How would you define these labels? 
And what do you consider yourself to be?

To me a geek is someone who is obsessed with technology, mostly computers. They have to own or at least know about all the latest gadgets. They're smart, but not necessarily in an academic sense. They're very passionate about their interests and career, and don't care at all about mainstream trends. They are also very creative and imaginative, but don't channel it in the "typical" artistic or musical way. (Doing Photoshop rather than painting something, or making techno music instead of playing an instrument, for example.) Also they are very straight-forward, almost to a fault. They can often seem very robotic. 

A nerd is more socially awkward and more of a loner than a geek. Also very intelligent, but more book smart than they are well versed in technology. I think a lot of "nerd" tendencies can be found in geeks as well, mainly a love of gaming and fantasy. They are into Star Trek, LOTR, Harry Potter, superhero movies, zombies, kung fu, and more obscure things. They might still live at home, have never really dated, avoid going to parties, and would rather be alone. They tend to not be athletic, and not care about what they eat. (Pizza & mountain dew, FTW.)

A dork is of much lesser intelligence than a geek or nerd, but is about as awkward as a nerd, so they can pose as one.
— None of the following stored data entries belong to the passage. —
Definition code_arena_fits (arena : code_arena) (size : Z) : bool :=
  negb (code_arena_search arena (code_arena_round size) =? CODE_ARENA_NONE).

(** The tail of a chunk that is worth keeping on its own. *)
Definition split_chunk (arena : code_arena) (offset want rest : Z) : code_arena :=
  let tail := u32 (offset + want) in
  let after := u32 (offset + code_chunk_at arena offset c_size) in
  let arena := clear_chunk arena tail in
  let arena := set_chunk arena tail c_size rest in
  let arena := set_chunk arena tail c_prev_size want in
  let arena := set_chunk arena offset c_size want in
  let arena := if after <? ca_size arena then set_chunk arena after c_prev_size rest else arena in
  code_arena_link arena tail.

Definition code_arena_alloc (arena : code_arena) (size : Z) : Z * code_arena :=
  let want := code_arena_round size in
  let offset := code_arena_search arena want in
  if offset =? CODE_ARENA_NONE then (0, arena) else
  let arena := code_arena_unlink arena offset in
  let rest := u32 (code_chunk_at arena offset c_size - want) in
  let arena := if CODE_ARENA_MIN <=? rest then split_chunk arena offset want rest else arena in
  let arena := set_live arena (u32 (ca_live arena + code_chunk_at arena offset c_size)) in
  (u32 (offset + CODE_ARENA_HEADER), arena).

(** Merges a chunk with the free one after it. *)
Definition merge_next (arena : code_arena) (offset : Z) : code_arena :=
  let after := u32 (offset + code_chunk_at arena offset c_size) in
  if (after <? ca_size arena) && nonzero (code_chunk_at arena after c_free) then
    let arena := code_arena_unlink arena after in
    set_chunk arena offset c_size (u32 (code_chunk_at arena offset c_size + code_chunk_at arena after c_size))
  else arena.

(** Merges a chunk with the free one before it; gives the chunk it is then part of. *)
Definition merge_prev (arena : code_arena) (offset : Z) : Z * code_arena :=
  if nonzero (code_chunk_at arena offset c_prev_size) then
    let before := u32 (offset - code_chunk_at arena offset c_prev_size) in
    if nonzero (code_chunk_at arena before c_free) then
      let arena := code_arena_unlink arena before in
      (before, set_chunk arena before c_size
                 (u32 (code_chunk_at arena before c_size + code_chunk_at arena offset c_size)))
    else (offset, arena)
  else (offset, arena).

Definition code_arena_free (arena : code_arena) (payload : Z) : Z * code_arena :=
  let offset := u32 (payload - CODE_ARENA_HEADER) in
  if (payload <? CODE_ARENA_HEADER) || (ca_size arena <=? payload) ||
     nonzero (code_chunk_at arena offset c_free) then (0, arena) else
  let arena := set_live arena (u32 (ca_live arena - code_chunk_at arena offset c_size)) in
  let arena := merge_next arena offset in
  let (offset, arena) := merge_prev arena offset in
  let after := u32 (offset + code_chunk_at arena offset c_size) in
  let arena := if after <? ca_size arena
               then set_chunk arena after c_prev_size (code_chunk_at arena offset c_size) else arena in
  let arena := code_arena_link arena offset in
  (code_chunk_at arena offset c_size, arena).

(** ** Words and fields *)

Definition field_ends (a b : Z) : Prop := a = b \/ a + 32 <= b \/ b + 32 <= a.

Lemma word_store a x v y : word (store_word a x v) y = if decide (x = y) then v else word a y.
Proof.
  unfold word, store_word. simpl. destruct (decide (x = y)) as [->|Hne].
  - by rewrite lookup_insert_eq.
  - by rewrite lookup_insert_ne.
Qed.

Lemma chunk_at_set a o f v o' f' :
  field_ends o o' ->
  code_chunk_at (set_chunk a o f v) o' f' = if decide (o = o' /\ f = f') then v else code_chunk_at a o' f'.
Proof.
  intros Ho. unfold code_chunk_at, set_chunk, field_ends in *. rewrite word_store.
  destruct (decide (o = o' /\ f = f')) as [[-> ->]|Hne]; [by rewrite decide_True|].
  rewrite decide_False; [done|]. intros He. apply Hne.
  destruct f, f'; simpl in He; split; (lia || done).
Qed.

Lemma chunk_at_set_bin a b v o f : code_chunk_at (set_bin a b v) o f = code_chunk_at a o f.
Proof. done. Qed.

Lemma chunk_at_set_live a v o f : code_chunk_at (set_live a v) o f = code_chunk_at a o f.
Proof. done. Qed.

Lemma word_clear a o x :
  word (clear_chunk a o) x = if decide (x - o ∈ [0; 4; 8; 12; 16; 20; 24; 28]) then 0 else word a x.
Proof.
  unfold clear_chunk. cbn [foldl]. rewrite !word_store.
  repeat match goal with |- context [decide (?e = x)] => destruct (decide (e = x)) end;
    destruct (decide _) as [Hin|Hin]; try done.
  all: rewrite !elem_of_cons in Hin; exfalso; try (apply Hin; lia).
  destruct Hin as [?|[?|[?|[?|[?|[?|[?|[?|Hin]]]]]]]]; try lia. by apply not_elem_of_nil in Hin.
Qed.

Lemma chunk_at_clear a o o' f :
  field_ends o o' ->
  code_chunk_at (clear_chunk a o) o' f = if decide (o = o') then 0 else code_chunk_at a o' f.
Proof.
  intros Ho. unfold code_chunk_at, field_ends in *. rewrite word_clear.
  destruct (decide (o = o')) as [->|Hne].
  - rewrite decide_True; [done|]. rewrite !elem_of_cons. destruct f; simpl; lia.
  - rewrite decide_False; [done|]. rewrite !elem_of_cons, elem_of_nil. destruct f; simpl; lia.
Qed.

Lemma size_clear a o : ca_size (clear_chunk a o) = ca_size a.
Proof. done. Qed.

(** ** Bins *)

Lemma bin_loop_range n size bin : bin <= bin_loop n size bin <= bin + Z.of_nat n.
Proof.
  revert size bin. induction n as [|n IH]; intros size bin; simpl; [lia|].
  destruct (1 <? size); [specialize (IH (Z.shiftr size 1) (bin + 1)); lia|lia].
Qed.

Lemma bin_loop_mono n s t bin : s <= t -> bin_loop n s bin <= bin_loop n t bin.
Proof.
  revert s t bin. induction n as [|n IH]; intros s t bin Hst; simpl; [lia|].
  destruct (1 <? s) eqn:Hs, (1 <? t) eqn:Ht; btrue.
  - apply IH. rewrite !Z.shiftr_div_pow2 by lia. apply Z.div_le_mono; lia.
  - lia.
  - pose proof (bin_loop_range n (Z.shiftr t 1) (bin + 1)). lia.
  - lia.
Qed.

Lemma code_arena_bin_range size : 0 <= code_arena_bin size < 24.
Proof.
  unfold code_arena_bin. pose proof (bin_loop_range (Z.to_nat (CODE_ARENA_BINS - 1)) (Z.shiftr size 5) 0) as H.
  unfold CODE_ARENA_BINS in *. lia.
Qed.

Lemma code_arena_bin_mono s t : s <= t -> code_arena_bin s <= code_arena_bin t.
Proof.
  intros Hst. apply bin_loop_mono. rewrite !Z.shiftr_div_pow2 by lia. apply Z.div_le_mono; lia.
Qed.

(** Every chunk of a higher bin is large enough. *)
Lemma code_arena_bin_fits want size : code_arena_bin want < code_arena_bin size -> want <= size.
Proof.
  intros Hlt. destruct (Z.le_gt_cases want size) as [|Hgt]; [done|].
  pose proof (code_arena_bin_mono size want ltac:(lia)). lia.
Qed.

(** ** Rounding *)

Lemma round_mask x : 0 <= x < 4294967296 -> Z.land x (UINT_MAX - (CODE_ARENA_ALIGN - 1)) = x / 16 * 16.
Proof.
  intros Hx. replace (UINT_MAX - (CODE_ARENA_ALIGN - 1)) with (Z.ldiff (Z.ones 32) (Z.ones 4)) by done.
  replace (x / 16 * 16) with (Z.shiftl (Z.shiftr x 4) 4)
    by (rewrite Z.shiftl_mul_pow2, Z.shiftr_div_pow2 by lia; done).
  apply Z.bits_inj'. intros n Hn. rewrite Z.land_spec, Z.ldiff_spec, Z.shiftl_spec by lia.
  destruct (decide (n < 4)).
  - rewrite (Z.ones_spec_low 4 n) by lia. rewrite (Z.testbit_neg_r _ (n - 4)) by lia.
    by rewrite andb_false_r, andb_false_r.
  - rewrite (Z.ones_spec_high 4 n) by lia. rewrite Z.shiftr_spec by lia. replace (n - 4 + 4) with n by lia.
    destruct (decide (n < 32)).
    + rewrite (Z.ones_spec_low 32 n) by lia. by rewrite !andb_true_r.
    + rewrite (Z.ones_spec_high 32 n) by lia.
      assert (Z.testbit x n = false) as -> by (apply (Z.bits_above_log2 x n); [lia|];
        destruct (decide (x = 0)) as [->|]; [simpl; lia|]; apply Z.log2_lt_pow2; [lia|];
        assert (2 ^ 32 <= 2 ^ n) by (apply Z.pow_le_mono_r; lia); change (2 ^ 32) with 4294967296 in *; lia).
      done.
Qed.

(** The sizes for which the rounding does not wrap around. *)
Definition size_fits (size : Z) : Prop := 0 <= size <= UINT_MAX - 31.

Lemma code_arena_round_spec size :
  size_fits size ->
  size + 16 <= code_arena_round size < 4294967296 /\ 32 <= code_arena_round size /\
  code_arena_round size `mod` 16 = 0 /\ code_arena_round size < Z.max 33 (size + 32).
Proof.
  intros Hs. unfold size_fits, UINT_MAX in Hs. unfold code_arena_round.
  rewrite (u32_small size) by zlia. rewrite (u32_small (size + _)) by (unfold CODE_ARENA_HEADER; zlia).
  unfold CODE_ARENA_HEADER, CODE_ARENA_MIN.
  rewrite (u32_small (_ - 1)) by (unfold CODE_ARENA_ALIGN; zlia).
  rewrite round_mask by (unfold CODE_ARENA_ALIGN; lia). unfold CODE_ARENA_ALIGN, CODE_ARENA_HEADER.
  destruct (_ <? _) eqn:E; btrue; [|zlia]. change ((16 + 16) `mod` 16) with 0. zlia.
Qed.

(** ** The chunks that tile an arena

    The ghost state is the list of chunks in address order, each with its size
    and whether it is free. *)
Abbreviation chunks := (list (Z * bool)).

Record placed := mk_placed { pl_off : Z; pl_prev : Z; pl_size : Z; pl_free : bool }.

Fixpoint place (o p : Z) (cs : chunks) : list placed :=
  match cs with
  | [] => []
  | (s, f) :: cs => mk_placed o p s f :: place (o + s) s cs
  end.

Fixpoint total (cs : chunks) : Z :=
  match cs with [] => 0 | (s, _) :: cs => s + total cs end.

Fixpoint live_total (cs : chunks) : Z :=
  match cs with [] => 0 | (s, f) :: cs => (if f then 0 else s) + live_total cs end.

Definition last_size (p : Z) (cs : chunks) : Z := default p (fst <$> last cs).

Definition chunk_ok (c : Z * bool) : Prop := 32 <= fst c /\ fst c `mod` 16 = 0.

(** No two free chunks lie side by side. *)
Fixpoint merged (cs : chunks) : Prop :=
  match cs with
  | (_, true) :: ((_, true) :: _) => False
  | _ :: cs => merged cs
  | [] => True
  end.

Lemma total_app cs1 cs2 : total (cs1 ++ cs2) = total cs1 + total cs2.
Proof. induction cs1 as [|[s f] cs1 IH]; simpl; lia. Qed.

Lemma live_total_app cs1 cs2 : live_total (cs1 ++ cs2) = live_total cs1 + live_total cs2.
Proof. induction cs1 as [|[s f] cs1 IH]; simpl; [lia|]. destruct f; lia. Qed.

Lemma total_nonneg cs : Forall chunk_ok cs -> 0 <= total cs.
Proof. induction 1 as [|[s f] cs [H _] _ IH]; simpl in *; lia. Qed.

Lemma live_total_le cs : Forall chunk_ok cs -> 0 <= live_total cs <= total cs.
Proof. induction 1 as [|[s f] cs [H _] _ IH]; simpl in *; [lia|]. destruct f; lia. Qed.

Lemma total_mod cs : Forall chunk_ok cs -> total cs `mod` 16 = 0.
Proof. induction 1 as [|[s f] cs [_ H] _ IH]; simpl in *; [done|]. zlia. Qed.

Lemma last_size_snoc p cs c : last_size p (cs ++ [c]) = fst c.
Proof. unfold last_size. by rewrite last_snoc. Qed.

Lemma last_size_cons p s f cs : last_size p ((s, f) :: cs) = last_size s cs.
Proof. unfold last_size. rewrite last_cons. by destruct (last cs). Qed.

Lemma place_app o p cs1 cs2 :
  place o p (cs1 ++ cs2) = place o p cs1 ++ place (o + total cs1) (last_size p cs1) cs2.
Proof.
  revert o p. induction cs1 as [|[s f] cs1 IH]; intros o p; simpl.
  - by rewrite Z.add_0_r.
  - rewrite IH, last_size_cons. do 3 f_equal; lia.
Qed.

Lemma elem_of_place x o p cs :
  x ∈ place o p cs -> exists cs1 s f cs2, cs = cs1 ++ (s, f) :: cs2 /\
    x = mk_placed (o + total cs1) (last_size p cs1) s f.
Proof.
  revert o p. induction cs as [|[s f] cs IH]; intros o p; simpl; [by intros ?%not_elem_of_nil|].
  intros [->|H]%elem_of_cons.
  - exists [], s, f, cs. split; [done|]. simpl. by rewrite Z.add_0_r.
  - apply IH in H as (cs1 & s' & f' & cs2 & -> & ->). exists ((s, f) :: cs1), s', f', cs2.
    split; [done|]. rewrite last_size_cons. simpl. f_equal; lia.
Qed.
They're really just oddballs&#8230;someone who can give you weird vibes and you don't always know why. They don't pick up on social cues at all. They don't act appropriate for the situation. They may have some strange interests, but are not very creative. Rather, they are stunted, adolescent, and confused. They have a hard time speaking in front of a group, and tend to say stupid things. They can be funny, and will sometimes seem cool, but it's hard to take them seriously. They might, with much effort, make themselves into an actual nerd. (Or a norm, but probably not.)
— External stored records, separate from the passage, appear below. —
Lemma access_total regs insn base a window backing : regs_there regs -> (1 <= ac_count a <= 2)%nat -> 0 <= ac_bytes a -> exists b regs', redirect_access regs insn base a window backing (Z.of_nat (length backing)) = Some (b, regs') /\ (b = false -> regs' = regs).
Proof.
  intros H Hc Hb. unfold redirect_access. pose proof (u64_range (ac_address a - window)) as Hoff. set (off := u64 (ac_address a - window)) in *. clearbody off. unfold is_u64 in Hoff.
  destruct (_ || _) eqn:E; [by exists false, regs|]. apply orb_false_iff in E as [E1 E2]. apply Z.leb_gt in E1. apply Z.ltb_ge in E2.
  assert (Forall (fun t => 0 <= t < 32) [insn_t insn; insn_t2 insn]) as Ht.
  { repeat constructor; unfold insn_t, insn_t2; change 31 with (Z.ones 5); try apply (small_field insn 10 5); try lia; rewrite Z.land_ones by lia; apply Z.mod_pos_bound; lia. }
  destruct (load_targets_there (insn_simd insn) (ac_bytes a) (ac_sign a) backing (take (ac_count a) [insn_t insn; insn_t2 insn]) regs off H) as (regs1 & -> & H1); [by apply Forall_take|done|lia|rewrite length_take; simpl length; rewrite Nat.min_l by lia; lia|]. cbn [mbind option_bind].
  destruct (ac_writeback a); [|cbn [mbind option_bind]; by eexists true, _]. pose proof (small_field insn 5 5 ltac:(lia) ltac:(lia)) as Hn. change (Z.ones 5) with 31 in Hn. fold (insn_n insn) in Hn. unfold write_base. destruct (Z.eqb_spec (insn_n insn) 31); [by eexists true, _|].
  destruct (set_x_there regs1 (insn_n insn) (u64 (base + ac_imm a)) H1) as (regs2 & -> & _); [lia|]. by eexists true, _.
Qed.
A so-called normal person is just an average Joe or Jane, a regular and uncritical consumer of pop-culture. Someone who follows the trends to a varying degree and cares about being "in." For my age group (early twenties), the normal people are all about parties, bars, getting wasted, hooking up, and occasional drug use. The girls love to shop, collect shoes and purses, the guys play simplistic video games, and watch sports. They follow the script of getting married and having kids, whether they want to or not. They probably stick with the religion they were raised in. They watch reality TV and sitcoms, and enjoy top 40 music or mainstream country/hip hop. They don't care about knowledge, much less wisdom. They care about the status quo. 
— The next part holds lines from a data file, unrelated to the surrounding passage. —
Lemma is_expired_spec now res : is_expired now res = true <-> past_deadline now res.
Proof.
  unfold is_expired, past_deadline. destruct (rs_replied res), (rs_has_deadline res); simpl; try (split; [done|intros (? & ? & ?); done]).
  rewrite negb_true_iff, Z.ltb_ge. naive_solver.
Qed.

Lemma not_past_deadline now res : is_expired now res = false <-> ~ past_deadline now res.
Proof. rewrite <- is_expired_spec. by destruct (is_expired now res). Qed.

Lemma replied_not_expired now res : rs_replied res = true -> is_expired now res = false.
Proof. intros H. unfold is_expired. by rewrite H. Qed.

Lemma expired_fewer now results results' r res :
  results !! r = Some res -> is_expired now res = true ->
  (forall r', r' <> r -> results' !! r' = results !! r') ->
  (forall res', results' !! r = Some res' -> is_expired now res' = false) ->
  (size (expired_of now results') < size (expired_of now results))%nat.
Proof.
  intros Hr He Ho Hn. assert (Hin : expired_of now results !! r = Some res) by (by apply map_lookup_filter_Some).
  assert (Hsub : expired_of now results' ⊆ delete r (expired_of now results)).
  { apply map_subseteq_spec. intros r' R [HR HE]%map_lookup_filter_Some. destruct (decide (r' = r)) as [->|Hne].
    - rewrite (Hn R HR) in HE. done.
    - rewrite lookup_delete_ne by done. apply map_lookup_filter_Some. by rewrite <- Ho. }
  apply map_subseteq_size in Hsub. rewrite <- (insert_delete_id _ _ _ Hin). rewrite map_size_insert_None by apply lookup_delete_eq. lia.
Qed.

(** A thread waits for the result, past its deadline. *)
Definition overdue (now : Z) (res : horizon_msgq_result) : Prop := is_Some (rs_sender res) /\ is_expired now res = true.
Me, I'm kinda a norm, mixed with dork, aspiring to be a full-on nerd, and maybe someday, a semi-geek.


----------



## AlwaysOnTheOutside (Jan 11, 2010)

Hmm, briefly:

Geek: really into technology usually, but could be a "math geek", "science geek", etc. obsessed with 1 particular subject of a left brain variety

Nerd: very smart person, academic in nature, actually somewhat en vogue in the past decade or so

Dork: someone who says weird or trite things, occasionally of an intellectual variety, but more often out of place and they don't realize it

I have heard nerd and dork used in a positive expression on numerous occasions, but can't say the same for geek.


----------



## bezoomny (Feb 10, 2007)

The distinctions as I knew them in the good ol' days of high school:

Geek - computery/MMORPG/Trekkie/etc.

Nerd - bookish/stupidly intellectual, almost always a loner

Dork - really socially awkward, more an insult than an actual class of people


I was constantly called a nerd all throughout high school (I still am called that, but it's more of a general descriptor now than an insult). I suppose I am one, my only major interest all throughout life has been the study of Latin.


----------



## erasercrumbs (Dec 17, 2009)

Using the criteria of the original post, I'm a dork.


----------



## Tristram (Feb 9, 2008)

I suppose I'm a mix of geek and nerd.


----------



## superhappyfunchica (Sep 26, 2009)

"Nerds are smart, Geeks know a lot, and Dorks argue the difference







"


----------



## neurotic1 (May 17, 2009)

It's kind of insulting to be called any of those, including normal. I'd like to think of myself as a human being.


----------



## Tristram (Feb 9, 2008)

^^ Oh absolutely, if a random douche calls me a geek, I might get offended, but just like "n*gger", it's a word that may as well have a neutral or positive meaning depending on context.


----------



## matty (Nov 2, 2009)

I am all of the above on any day. But I dont mind, it is who I am


----------



## Hank Scorpio (Oct 28, 2008)

I'm mostly a dork.


----------



## superhappyfunchica (Sep 26, 2009)

I'd rather be some kinda freak than no freak at all.


----------



## coldmorning (Jul 4, 2007)

I'm a gnerd.


----------



## strawberryjulius (Jun 28, 2009)

My boyfriend calls me a dork all the time. Sweet, right? :b


----------



## papaSmurf (Jun 16, 2008)

I maintain that I am mostly a goof.


----------



## rdrr (Dec 31, 2008)

im all of those things rolled into one awesome dude.


----------



## superhappyfunchica (Sep 26, 2009)

rdrr said:


> im all of those things rolled into one awesome dude.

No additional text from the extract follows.